In George Lillo's drama The London Merchant (1731), which is often viewed as a model for later melodramas, the tragic fate of seduction is still reserved for a bourgeois man. The female persecuted innocence debuts in the modern novel as the eponymous heroine of Samuel Richardson's novel Pamela (1740), who becomes involved with her noble admirer as soon as he agrees to marry. As a more extreme variant followed Clarissa (1748), who is threatened by a wicked seducer named Lovelace (see "loveless"). Historical figures who faced a fate similar to that of Emma Hamilton , on the other hand, met with only limited social recognition.

The exaggeration of this victim role could turn into the pleasure of scenes of violence or their parody . The 18th century novel is rich in female characters held captive in a monastery or castle by sadistic nobles or members of a religious order. The role type of the virgin in distress was widespread in the horror literature (English Gothic Fiction ) of the 18th and 19th centuries. Examples are Matilda in Horace Walpoles Castle of Otranto (1764), Emily in Ann Radcliffe's The Mysteries of Udolpho (1794) and Antonia in Matthew Lewis The Monk (1796).

A number of London theaters, such as the Adelphi Theater , for which James Planché and Jane Scott wrote numerous plays, had specialized in melodramas since around 1800.

Continental Europe - professional battles

Novels by French enlighteners such as Denis Diderot's Die Nun , where a young nun in monasteries is also continuously abused by female villains, were often banned and successfully sold under the counter.

According to the so-called class clause , as it represented the French classic in a particularly rigid variant, characters of low origin in the theater could only be funny. This was overcome by turning “ordinary people” into tragic figures, as for example Gotthold Ephraim Lessing attempted with his drama Emilia Galotti (1772) based on English and French models. Emilia escapes the dishonor of an obtrusive nobleman by tearfully murdered by her father.

The center of continental European theater at that time was the Parisian Boulevard du Temple , on whose stages the actress Adèle Dupuis (1789–1847) played seduced, kidnapped or drowned young women in 75,000 performances [more likely 7,500], as reported in the Almanac des Spectacles 1823 . Were often silent roles as Fenella in Daniel Francois Esprit Auber's opera La muette de Portici (1831).

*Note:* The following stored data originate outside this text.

Record InputFile : Type := MkInputFile { ifPath : string; ifContent : string }.
Record resolvedInputFile : Type := MkResolved { rifFile : InputFile; rifSource : string; rifRef : string }.

Section input_files.
Variable jcs : string → option string.
Variable get : string → res blobErr string.
Variables (s : Scope) (wf : Workflow) (moduleID : string) (assets : gmap string RunStartedAsset).

Definition fetch (cas : string) : res fileErr string :=
  match get cas with Ok b => Ok b | Err _ => fetchFails (EmFmt "%w (%v)" []) end.

Definition readRunStartedAssetFile (file : RunStartedAssetFile) : res fileErr string :=
  match get (afRef file) with
  | Err _ => fetchFails (EmFmt "%w: asset file %q ref %q: %v" [afPath file; afRef file])
  | Ok b =>
      if negb (Z.of_nat (slen b) =? afSize file)%Z
      then fetchFails (EmFmt "%w: asset file %q ref %q size %d != recorded %d"
                         [afPath file; afRef file; Itoa (Z.of_nat (slen b)); Itoa (afSize file)])
      else
        let got := EncodeToString (Sum256 b) in
        if negb (String.eqb got (afSHA256 file))
        then fetchFails (EmFmt "%w: asset file %q ref %q sha256 %s != recorded %s" [afPath file; afRef file; got; afSHA256 file])
        else Ok b
  end.

(** The one file of a file asset. *)
Definition singleAssetFile (a : RunStartedAsset) : option RunStartedAssetFile :=
  match raFiles a with [f] => if String.eqb (afPath f) "." then Some f else None | _ => None end.

Definition resolveSingleInputFileRef (rawRef : string) : res fileErr (string * string) :=
  match ParseArtifactRef rawRef with
  | Some (id, name) =>
      let? cas := resolveNamedArtifactRef jcs s wf id name in
      let? b := fetch cas in Ok (cas, b)
  | None =>
      match ParseAssetRef rawRef with
      | None => fails (EmFmt "%q: expected step.<id>.files.<name> or asset.<id>" [rawRef])
      | Some id =>
          let key := QualifiedAssetKey moduleID id in
          match assets !! key with
          | None => fetchFails (EmFmt "%w: %s: asset %q was not recorded in run.started" [rawRef; key])
          | Some asset =>
              if raIsDir asset then fails (EmFmt "%s: directory asset %q cannot be used as a single input file" [rawRef; key])
              else match singleAssetFile asset with
                   | None => fetchFails (EmFmt "%w: %s: file asset %q has invalid run-start manifest" [rawRef; key])
                   | Some f => let? b := wrapErr "%s: %w" [rawRef] (readRunStartedAssetFile f) in Ok (afRef f, b)
                   end
          end
      end
  end.

Definition resolveSingleRefBytes (rawRef : string) : res fileErr (string * string) :=
  match ParseWorkflowInputFileRef rawRef with
  | Some name =>
      let? cas := lift (ResolveWorkflowInputFile s name) in
      let? b := fetch cas in Ok (cas, b)
  | None =>
      match (id ← ParseAssetRef rawRef; a ← assets !! QualifiedAssetKey moduleID id; if raIsDir a then Some () else None) with
      | Some _ => fails (EmFmt "%s: a directory asset cannot be a single input; reference one file" [rawRef])
      | None => resolveSingleInputFileRef rawRef
      end
  end.

Definition validAssetManifestPath (p : string) : bool :=
  negb (String.eqb p "") && negb (String.eqb p ".") && negb (IsAbs p) && String.eqb p (Clean p)
  && negb (String.eqb p "..") && negb (HasPrefix p "../").

Definition afile_le (a b : RunStartedAssetFile) : Prop := string_le (afPath a) (afPath b).
#[global] Instance afile_le_dec a b : Decision (afile_le a b) := decide (string_le (afPath a) (afPath b)).

Definition resolveAssetInputFiles (dst rawRef id : string) : res fileErr (list resolvedInputFile) :=
  let key := QualifiedAssetKey moduleID id in
  match assets !! key with
  | None => fetchFails (EmFmt "%w: %s: asset %q was not recorded in run.started" [rawRef; key])
  | Some asset =>
      if negb (raIsDir asset) then
        match singleAssetFile asset with
        | None => fetchFails (EmFmt "%w: %s: file asset %q has invalid run-start manifest" [rawRef; key])
        | Some f => let? b := wrapErr "%s: %w" [rawRef] (readRunStartedAssetFile f) in
                    Ok [MkResolved (MkInputFile dst b) rawRef (afRef f)]
        end
      else
        match raFiles asset with
        | [] => fetchFails (EmFmt "%w: %s: directory asset %q has empty run-start manifest" [rawRef; key])
        | fs =>
            res_mapM (λ f,
              if negb (validAssetManifestPath (afPath f))
              then fetchFails (EmFmt "%w: %s: directory asset %q has unsafe manifest path %q" [rawRef; key; afPath f])
              else let? b := wrapErr "%s: %w" [rawRef] (readRunStartedAssetFile f) in
                   Ok (MkResolved (MkInputFile (pathJoin dst (afPath f)) b) rawRef (afRef f)))
              (merge_sort afile_le fs)
        end
  end.

(** One entry of input_files. *)
Definition resolveEntry (dst rawRef : string) : res fileErr (list resolvedInputFile) :=
  let? d := wrapErr "input_files[%s]: substitute destination: %w" [dst] (lift (Substitute (Resolve s) dst)) in
  if negb (IsAbs d) || negb (String.eqb d (Clean d))
  then fails (EmFmt "input_files[%s]: substituted destination %q must be an absolute, clean path (no '..' segment)" [dst; d])
  else
    match ParseWorkflowInputFileRef rawRef, ParseAssetRef rawRef with
    | Some _, _ =>
        let? cb := wrapErr "input_files[%s]: %w" [dst] (resolveSingleRefBytes rawRef) in
        Ok [MkResolved (MkInputFile d cb.2) rawRef cb.1]
    | None, Some id => wrapErr "input_files[%s]: %w" [dst] (resolveAssetInputFiles d rawRef id)
    | None, None =>
        match ParseArtifactRef rawRef with
        | None =>
            match resolveSingleInputFileRef rawRef with
            | Ok cb => Ok [MkResolved (MkInputFile d cb.2) rawRef cb.1]
            | Err _ => fails (EmFmt "input_files[%s]=%q: expected step.<id>.files.<name>, input.files.<name>, or asset.<id>" [dst; rawRef])
            end
        | Some _ =>
            let? cb := wrapErr "input_files[%s]: %w" [dst] (resolveSingleInputFileRef rawRef) in
            Ok [MkResolved (MkInputFile d cb.2) rawRef cb.1]
        end
    end.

Prince Tamino in Mozart's Magic Flute (1791), who was saved by the Queen of the Night on his flight from a snake and then fell in love with the image of her daughter without hesitation, is a kind of travesty of persecuted innocence. In the portrait aria, masculine innocence celebrates an emancipation of feelings, as is part of this role. It is important that the characters are noble in comedy rather than bourgeois characters in tragedy.

Nevertheless, the pursued innocence persists as a female role cliché. The range of depictions ranges from the Gretchen tragedy (1772) in Goethe's Faust , the main character of which is seduced not by a nobleman but by a bourgeois man willing to emancipate, to the Marquis de Sade's novel Justine (1787) , who deliberately portrays himself as a nobleman used anti-aristocratic clichés.

United States

In the United States, characters who expressed "emotions of private life" were considered more American than the "flirting principles" of European theater. The interest in looking at her soul under a magnifying glass, as it were, gave female figures from humble backgrounds a meaning never before known. The tragic magnitude of female suffering promised higher social prestige for the characters portrayed and great roles for the actresses.

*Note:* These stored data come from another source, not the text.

(* ===== verification/RetryLoop.v ===== *)
(** * engine/retry_loop.go, engine/outcome.go: the attempts of one step

    [RunWithRetry] over a world: the dispatcher, the clock, the context and the observer of retries,
    which are outside the engine.  The chunks an attempt streams are not modelled (they are drained to
    the live tap).  The laws of the loop are stated for every world, by recording what it is asked. *)

From S2P Require Import Prelude GoNum GoJson GoStruct TmplEval RetryPolicy StateBlobs StateLog EngineEvents RunState.
From S2P Require Import Ir Agent EngineFold Journal Commit Artifacts Containers.

(** ** Errors *)

(** The [error] values of the interpreter, as far as errors.As and errors.Is tell them apart. *)
Inductive goError : Type :=
  | ESkip (reason : string)                                (* *SkipUnwind *)
  | ECtx (text : string)                                   (* ctx.Err() *)
  | EPaused | ECancelled                                   (* signal.ErrPaused, signal.ErrCancelled *)
  | EDisp (e : dispErr)                                    (* of the dispatcher, or of an attempt *)
  | ETmpl (e : goerr)                                      (* of the template package *)
  | EFile (e : fileErr)
  | EEng (e : engErr)                                      (* of a log or blob store call *)
  | EMsg (m : EvalMsg)                                     (* fmt.Errorf without %w *)
  | EWrap (fmt : string) (args : list string) (e : goError). (* fmt.Errorf("... %w") *)

Definition EErrf (fmt : string) (args : list string) : goError := EMsg (EmFmt fmt args).

(** [errors.As(err, &su)]. *)
Fixpoint asSkip (e : goError) : option string :=
  match e with ESkip r => Some r | EWrap _ _ e => asSkip e | _ => None end.

(** ** outcome.go *)

Definition ClassifyOutcome (exitCode : Z) (awfParseErr callErr : bool) (nonRetryableExitCodes : list Z) : Outcome :=
  if callErr then OutcomeRetryableFailure
  else if existsb (λ c, (exitCode =? c)%Z) nonRetryableExitCodes then OutcomePermanentFailure
  else if negb (exitCode =? 0)%Z then OutcomeRetryableFailure
  else if awfParseErr then OutcomeRetryableFailure
  else OutcomeOK.

(** ** dispatcher.go: what an attempt is asked to run *)

(** The fields of an agent step, zero for a code step. *)
Record AgentInputs : Type := MkAgentInputs {
  gaUses : string; gaWith : RawConfig; gaRoleWith : RawConfig; gaWorkflowDir : string; gaOutputArtifact : string;
  gaFeedback : RawConfig; gaThread : list ThreadTurn; gaContextEvidence : list ThreadTurn;
  gaContainerlessFiles : list AgentInputFile; gaSessionConfigDirRel : string; gaSessionDir : string }.
Definition noAgent : AgentInputs := MkAgentInputs "" None None "" "" None [] [] [] "" "".

Record ResolvedInputs : Type := MkInputs {
  riCommand : string; riEnv : gmap string string; riOutputFiles : list string;
  riOutputFileContracts : gmap string OutputFileContract; riOutputSchema : option JSONSchema;
  riNonRetryableExitCodes : list Z; riTimeout : Z; riIdleTimeout : Z; riInputFiles : list InputFile;
  riSnapshot : string; riAgent : AgentInputs }.

Record NodeIntent : Type := MkIntent {
  niPath : string; niNode : Node; niInputs : ResolvedInputs; niIdempotencyKey : string;
  niAttempt : Z; niRecoveryContinue : bool; niIsGateEvaluate : bool; niRunContext : RunContext }.
Definition zeroRunContext : RunContext := MkRunContext "" 0 0.

Definition withAttempt (attempt : Z) (cont : bool) (i : NodeIntent) : NodeIntent :=
  MkIntent (niPath i) (niNode i) (niInputs i) (niIdempotencyKey i) attempt cont (niIsGateEvaluate i) (niRunContext i).

Record RetryNotice : Type := MkNotice {
  rnPath : string; rnFailedAttempt : Z; rnNextAttempt : Z; rnAttempts : Z; rnOutcome : Outcome;
  rnCause : option dispErr; rnDelay : Z }.

(** ** The world *)

(** [Detached] is [context.WithoutCancel(ctx)]. *)
Inductive Context_ : Type := Cancellable | Detached.

(** The context of an attempt: the caller's, with the wall-clock and the idle timeout (0: none). *)
Record StepContext : Type := MkStepCtx { scParent : Context_; scTimeout : Z; scIdleTimeout : Z }.

(** [wDispatch]: one attempt by a dispatcher; a result and a direct error.  [wSleep]: clock.Sleep.
    [wNotice]: RunOptions.OnRetry.  [wCtxErr]: ctx.Err().  [wLocal]: the dispatcher is a
    *LocalDispatcher; [wCreate], [wRestore] (a snapshot, under a name) and [wDestroy] its backend's. *)
Class World (W : Type) : Type := {
  wDispatch : Context_ → LocalDispatcher → NodeIntent → W → (DispatchResult * option dispErr) * W;
  wSleep : Context_ → Z → W → option goError * W;
  wNotice : RetryNotice → W → W;
  wCtxErr : Context_ → W → option goError;
  wLocal : bool;
  wCreate : Context_ → ContainerSpec → W → res goError Handle * W;
  wRestore : Context_ → string → string → W → res goError Handle * W;
  wDestroy : Handle → W → option goError * W
}.

(** ** retry_loop.go *)

Definition recoveryContinue : string := "continue".

(** [reflect.DeepEqual(directResult, DispatchResult{})], with the events of the agent left aside. *)
Definition isZeroDispatch (dr : DispatchResult) : bool :=
  String.eqb (drOutcome dr) "" && bool_decide (drExitCode dr = None)
  && match drOutputs dr with None => true | _ => false end && String.eqb (drStdout dr) ""
  && match drFiles dr with [] => true | _ => false end && match drErr dr with None => true | _ => false end
  && (drRetryAfter dr =? 0)%Z && match drMetrics dr with None => true | _ => false end
  && String.eqb (ttUser (drTranscript dr)) "" && String.eqb (ttAssistant (drTranscript dr)) ""
  && match drLive dr with None => true | _ => false end && String.eqb (drSnapshotRef dr) ""
  && String.eqb (drContainer dr) "" && String.eqb (drSessionTranscript dr) "" && String.eqb (drSessionRef dr) ""
  && match drNode dr with None => true | _ => false end && match drInputRefs dr with [] => true | _ => false end.

Definition validateDispatchResult (path : string) (dr : DispatchResult) (dispatchErr : option dispErr) : option goError :=
  match dispatchErr with
  | Some e =>
      if isZeroDispatch dr then None
      else Some (EWrap "engine.RunWithRetry: dispatcher returned outcome %q with direct error at path %q: %w"
                   [drOutcome dr; path] (EDisp e))
  | None =>
      let inconsistent := Some (EErrf "engine.RunWithRetry: inconsistent dispatch result at path %q: outcome=%q cause=%v" [path; drOutcome dr]) in
      match drErr dr with
      | None => if String.eqb (drOutcome dr) OutcomeOK then None else inconsistent
      | Some _ => if String.eqb (drOutcome dr) OutcomeRetryableFailure || String.eqb (drOutcome dr) OutcomePermanentFailure
                  then None else inconsistent
      end
  end.

(** [dr.Outcome], [dr.Err] set. *)
Definition demoted (e : dispErr) (dr : DispatchResult) : DispatchResult :=
  MkDispatch OutcomeRetryableFailure (drExitCode dr) (drOutputs dr) (drStdout dr) (drFiles dr) (Some e)
    (drRetryAfter dr) (drMetrics dr) (drTranscript dr) (drLive dr) (drSnapshotRef dr) (drContainer dr)
    (drSessionTranscript dr) (drSessionRef dr) (drNode dr) (drInputRefs dr) (drAgentEvents dr).

(** [logAppend] with the errors the caller wraps. *)
Definition appendEvent `{Log L} (ty path : string) (j : json) (l : L) : option engErr * L :=
  match marshal j with
  | None => (Some (MarshalFailed ty path), l)
  | Some d => match logAppend (newEvent ty path d) l with
              | (None, l) => (None, l)
              | (Some x, l) => (Some (AppendFailed ty path x), l)
              end
  end.

Section retry.
Context `{Log L} `{World W}.
(** [intent.agentEventSink.flushWait], for an attempt that has a sink. *)
Variable flushWait : option (L * W → option goError * (L * W)).
Variables (cx : Context_) (handle : LocalDispatcher) (intent : NodeIntent) (policy : Policy).

Definition attemptResult : Type := DispatchResult * option goError.

Definition continueRecovery : bool := String.eqb (Recovery policy) recoveryContinue.

(** One dispatch, validated; a demoted direct error is the attempt's. *)
Definition dispatchOnce (attempt : Z) (s : L * W) : (goError + DispatchResult * option dispErr) * (L * W) :=
  let '((dr, lastErr), w) := wDispatch cx handle (withAttempt attempt continueRecovery intent) s.2 in
  let s := (s.1, w) in
  match validateDispatchResult (niPath intent) dr lastErr with
  | Some e => (inl e, s)
  | None =>
      match lastErr with
      | Some e => if continueRecovery && deLiveReplay e then (inr (demoted e dr, None), s) else (inr (dr, Some e), s)
      | None => (inr (dr, None), s)
      end
  end.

Variants since the 20th century

After the aristocratic upper class through the First World War had lost their power, became increasingly no longer understood that the female suffering role originally for emancipation had contributed bourgeois characters and the actresses and still popular cliché was propagated as a sign of female discrimination and sexism perceived . This paradoxical interplay of emancipation and oppression , which has stuck to the role type of persecuted innocence since its inception, offers space for a wide variety of interpretations to this day.

Use on the political stage

Coronation portrait of Elizabeth I in 1558

In the English-speaking area, Elizabeth I, like her opponents, used the Damsel in Distress as a metaphor for political roles. Elisabeth was imprisoned as a result of the Wyatt conspiracy in 1554 and placed under house arrest by her half-sister Maria I. The future queen was represented by the Protestant side as Damsel in distress, who resisted temptation and, despite great pressure from the Catholics, resisted conversion with God's help. The future Virgin or Maiden Queen never agreed to a marriage that would have put an end to this idealization.

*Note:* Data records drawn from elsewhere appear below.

(* ===== verification/Runtimes.v ===== *)
(** * engine/runtime_resolution.go, runtime_handles.go: the agent runtimes and containers of a workflow

    What is recorded when a workflow starts (which adapter, in which version, in which container), the
    comparison with what a resumed run finds, and the containers of a called workflow. *)

From S2P Require Import Prelude GoNum Sort GoJson GoStruct TmplLexer TmplParser TmplEval RetryPolicy GoPath EnginePath StateBlobs StateLog EngineEvents RunState EngineFold Journal Ir IrShape IrDiag ValStructural.
From S2P Require Import Commit Scope Artifacts Containers RetryLoop Agent Adapters Steps.

(** ** runtime_resolution.go *)

Record RuntimeRef : Type := MkRuntimeRef {
  rfModuleID : string; rfNodePath : string; rfRuntimeParent : string; rfUses : string; rfContainer : string }.

Definition AgentRuntimeRef (wf : Workflow) (moduleID uses : string) : string :=
  match RoleByName wf uses with
  | None => uses
  | Some _ =>
      if String.eqb moduleID "" then uses
      else "awf:role:" +:+ Itoa (Z.of_nat (slen moduleID)) +:+ ":" +:+ moduleID +:+ ":" +:+ uses
  end.

Definition withRuntimeCreatedContainer (existing : list string) (name : string) : list string :=
  if String.eqb name "" then existing else name :: existing.

Section walk_refs.
Variables (wf : Workflow) (moduleID runtimeParent : string).

(** The agent steps of one node, in document order, without those in a container made at run time. *)
Fixpoint walkRuntimeRefsNode (created : list string) (parent : string) (n : Node) (i : Z) : list RuntimeRef :=
  let go created p := walk_nodes (walkRuntimeRefsNode created p) in
  match n with
  | NAgent v =>
      let bare := (SplitContainerRef (asContainer v)).1 in
      if negb (String.eqb bare "") && mem bare created then []
      else [MkRuntimeRef moduleID (PathFor parent "" (asID v) i) runtimeParent (AgentRuntimeRef wf moduleID (asUses v)) (asContainer v)]
  | NCode _ | NSignal _ | NCall _ | NSkip _ | NReact _ => []
  | NIf _ t e => go created (ChildPath parent "if" i "then") t ++ go created (ChildPath parent "if" i "else") e
  | NLoop _ _ b => go created (ChildPath parent "loop" i "body") b
  | NTry d c f =>
      go created (ChildPath parent "try" i "do") d ++ go created (ChildPath parent "try" i "catch") c
      ++ go created (ChildPath parent "try" i "finally") f
  | NParallel ch => go created (PathFor parent "parallel" "" i) ch
  | NGate g e _ _ => go created (ChildPath parent "gate" i "generate") g ++ go created (ChildPath parent "gate" i "evaluate") e
  | NMap h b =>
      go (if String.eqb (mpImage h) "" then created else withRuntimeCreatedContainer created (mpContainer h))
        (ChildPath parent "map" i "body") b
  | NCompose as_ _ _ b => go (withRuntimeCreatedContainer created as_) (ChildPath parent "compose" i "body") b
  end.
End walk_refs.

(** The first of each (uses, container). *)
Definition sameRuntime (a b : RuntimeRef) : bool := String.eqb (rfUses a) (rfUses b) && String.eqb (rfContainer a) (rfContainer b).
Fixpoint firstRefs (l : list RuntimeRef) : list RuntimeRef :=
  match l with [] => [] | r :: l => r :: List.filter (λ r', negb (sameRuntime r r')) (firstRefs l) end.

Definition ref_leb (a b : RuntimeRef) : bool :=
  if negb (String.eqb (rfUses a) (rfUses b)) then String.leb (rfUses a) (rfUses b)
  else if negb (String.eqb (rfContainer a) (rfContainer b)) then String.leb (rfContainer a) (rfContainer b)
  else if negb (String.eqb (rfModuleID a) (rfModuleID b)) then String.leb (rfModuleID a) (rfModuleID b)
  else String.leb (rfNodePath a) (rfNodePath b).

Definition WalkRuntimeRefs (moduleID runtimeParent : string) (wf : Workflow) : list RuntimeRef :=
  sort_by ref_leb (firstRefs (walk_nodes (walkRuntimeRefsNode wf moduleID runtimeParent [] "") (wfGraph wf))).


Section resolve.
Context `{Adapters W}.

Definition resolveRuntime (cx : Context_) (handles : gmap string Handle) (ref : RuntimeRef) (w : W) : res goError ResolvedRuntime * W :=
  match aLookup (rfUses ref) with
  | None => (Err (EErrf "agent: no adapter registered for %q" [rfUses ref]), w)
  | Some adapter =>
      if String.eqb (rfContainer ref) "" then
        if negb (cpContainerless (adCaps adapter))
        then (Err (EErrf "engine: agent runtime %q requires a container, but the step declares none (only Containerless adapters may omit `container:`)" [rfUses ref]), w)
        else match adVersion adapter cx zeroHandle w with
             | (Err e, w) => (Err (EWrap "engine: adapter %q version resolution (module=%q path=%q containerless): %w" [rfUses ref; rfModuleID ref; rfNodePath ref] e), w)
             | (Ok v, w) => (Ok (MkResolvedRuntime (rfUses ref) v ""), w)
             end
      else
        let '(bare, svc) := SplitContainerRef (rfContainer ref) in
        let key := QualifiedContainerKey (rfRuntimeParent ref) bare in
        match handles !! key with
        | None => (Err (EErrf "engine: no handle for container %q (key %q, module=%q path=%q)" [rfContainer ref; key; rfModuleID ref; rfNodePath ref]), w)
        | Some h =>
            let h := if String.eqb svc "" then h else withService svc h in
            match adVersion adapter cx h w with
            | (Err e, w) => (Err (EWrap "engine: adapter %q version resolution in container %q (module=%q path=%q): %w" [rfUses ref; key; rfModuleID ref; rfNodePath ref] e), w)
            | (Ok v, w) => (Ok (MkResolvedRuntime (rfUses ref) v (QualifiedContainerKey (rfRuntimeParent ref) (rfContainer ref))), w)
            end
        end
  end.
Fixpoint ResolveRuntimes (cx : Context_) (handles : gmap string Handle) (refs : list RuntimeRef) (w : W)
    : res goError (list ResolvedRuntime) * W :=
  match refs with
  | [] => (Ok [], w)
  | ref :: refs =>
      match resolveRuntime cx handles ref w with
      | (Err e, w) => (Err e, w)
      | (Ok r, w) => match ResolveRuntimes cx handles refs w with
                     | (Err e, w) => (Err e, w)
                     | (Ok rs, w) => (Ok (r :: rs), w)
                     end
      end
  end.
End resolve.

Fixpoint firstDrift (recorded current : list ResolvedRuntime) : option goError :=
  match recorded, current with
  | r :: recorded, c :: current =>
      if negb (String.eqb (rrRef r) (rrRef c)) || negb (String.eqb (rrContainer r) (rrContainer c))
      then Some (EErrf "engine: agent runtime set drift: recorded (ref=%q, container=%q), now (ref=%q, container=%q)" [rrRef r; rrContainer r; rrRef c; rrContainer c])
      else if negb (String.eqb (rrVersion r) (rrVersion c))
      then Some (EErrf "engine: agent runtime drift for %q in container %q: recorded %q, now %q" [rrRef r; rrContainer r; rrVersion r; rrVersion c])
      else firstDrift recorded current
  | _, _ => None
  end.
Definition CheckRuntimesDrift (recorded current : list ResolvedRuntime) : option goError :=
  if negb (length recorded =? length current)%nat
  then Some (EErrf "engine: agent runtime set drift: recorded %d runtime(s), now %d" [Itoa (Z.of_nat (length recorded)); Itoa (Z.of_nat (length current))])
  else firstDrift recorded current.

(** ** runtime_handles.go *)

(** [errors.Join] of an error with another: only the text of the second is used. *)
Definition joined (e : goError) (more : option goError) : goError :=
  match more with None => e | Some _ => EWrap "%w\n%v" [] e end.

Section handles.
Context `{World W}.

Definition createOrRestoreRuntimeHandle (cx : Context_) (ctr : Container) (spec : ContainerSpec) (key : string) (rs : RunState) (w : W)
    : res goError Handle * W :=
  let ref := default "" (rsSnapshotRefs rs !! key) in
  if String.eqb (coSnapshot ctr) "workspace" && negb (String.eqb ref "") then wRestore cx ref key w else wCreate cx spec w.

(** Every handle is destroyed, whatever fails; the errors are joined.  Go's order is random. *)
Fixpoint destroyHandles (l : list (string * Handle)) (w : W) : option goError * W :=
  match l with
  | [] => (None, w)
  | (key, h) :: l =>
      let '(e, w) := wDestroy h w in
      let '(es, w) := destroyHandles l w in
      (match e with Some e => Some (joined (EWrap "destroy child container %q: %w" [key] e) es) | None => es end, w)
  end.
Definition destroyRuntimeHandles (handles : gmap string Handle) (w : W) : option goError * W := destroyHandles (map_to_list handles) w.

Section create.
Variables (cx : Context_) (wf : Workflow) (composeFiles : gmap string string) (runtimeParent : string) (rs : RunState).
(** In the order of the names; what was created is destroyed when one fails. *)
Fixpoint createHandles (l : list (string * Container)) (handles : gmap string Handle) (w : W) : res goError (gmap string Handle) * W :=
  match l with
  | [] => (Ok handles, w)
  | (name, ctr) :: l =>
      if bool_decide (name ∈ MapImageTargets wf) then createHandles l handles w
      else
        let key := QualifiedContainerKey runtimeParent name in
        match createOrRestoreRuntimeHandle cx ctr (withName key (ContainerSpecFor wf composeFiles name)) key rs w with
        | (Ok h, w) => createHandles l (<[key := h]> handles) w
        | (Err e, w) =>
            let '(de, w) := destroyRuntimeHandles handles w in
            (Err (EWrap "create child container %q: %w" [name] (joined e de)), w)
        end
  end.
Definition createRuntimeHandles (w : W) : res goError (gmap string Handle) * W :=
  createHandles (key_sort (map_to_list (default ∅ (wfContainers wf)))) ∅ w.
End create.
End handles.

Later, the trope was used in plays and film adaptations of Elisabeth's later conflict with Maria Stuart . Mary Queen of Scots was shown as a persecuted innocence who regularly bursts into tears, waiting for outside help, while Elisabeth asserts herself with the help of her own intellect.

A classic variant of the romantic chivalric novel, as well as the associated trope in theatrical performances, was the depiction of a noblewoman who was disguised as a page under her stand. In this way, she could be close to her lover and at the same time was exposed to the erotic desire of men and women as well as the danger of discovery. This constellation, known in Germany in Hauff's art fairy tale The Wirtshaus im Spessart, was already a common motif in England in the 16th century. It is said that Queen Elizabeth I spoke to her ambassador for Scotland about a meeting with Mary Queen of Scots in 1564. He suggested bringing her to Maria disguised as a page. The Maiden Queen often showed up with male regalia. But she was not ready to cast off her claim to power by disguising it as an inferior servant, and turned down the proposal.

An encounter between Maria Stuart and Elizabeth never took place in reality, but is one of the dramatic climaxes of the play Maria Stuart by Friedrich Schiller . From the perspective of a 1987 review of a performance at the Edinburgh Festival , Schiller portrays Stuart as Mary as a radiant heroine, almost the classic damsel in distress, persecuted by wicked Queen Bess . that was by no means intended at the time; The model was the classic royal dramas.

From melodrama to film

Lillian Gish in Broken Blossoms (1919)

In Victorian melodrama, according to Michael R. Booth, the pursued innocence was part of the cast alongside a villain, a somewhat dumb but radiant hero, an elderly and a comical couple, which despite the mostly serious plot on comedy traditions like that of the Commedia dell 'arte refers. Also silent films followed this pattern, such as The Adventures of Kathlyn (1913) and The Hazards of Helen (1914).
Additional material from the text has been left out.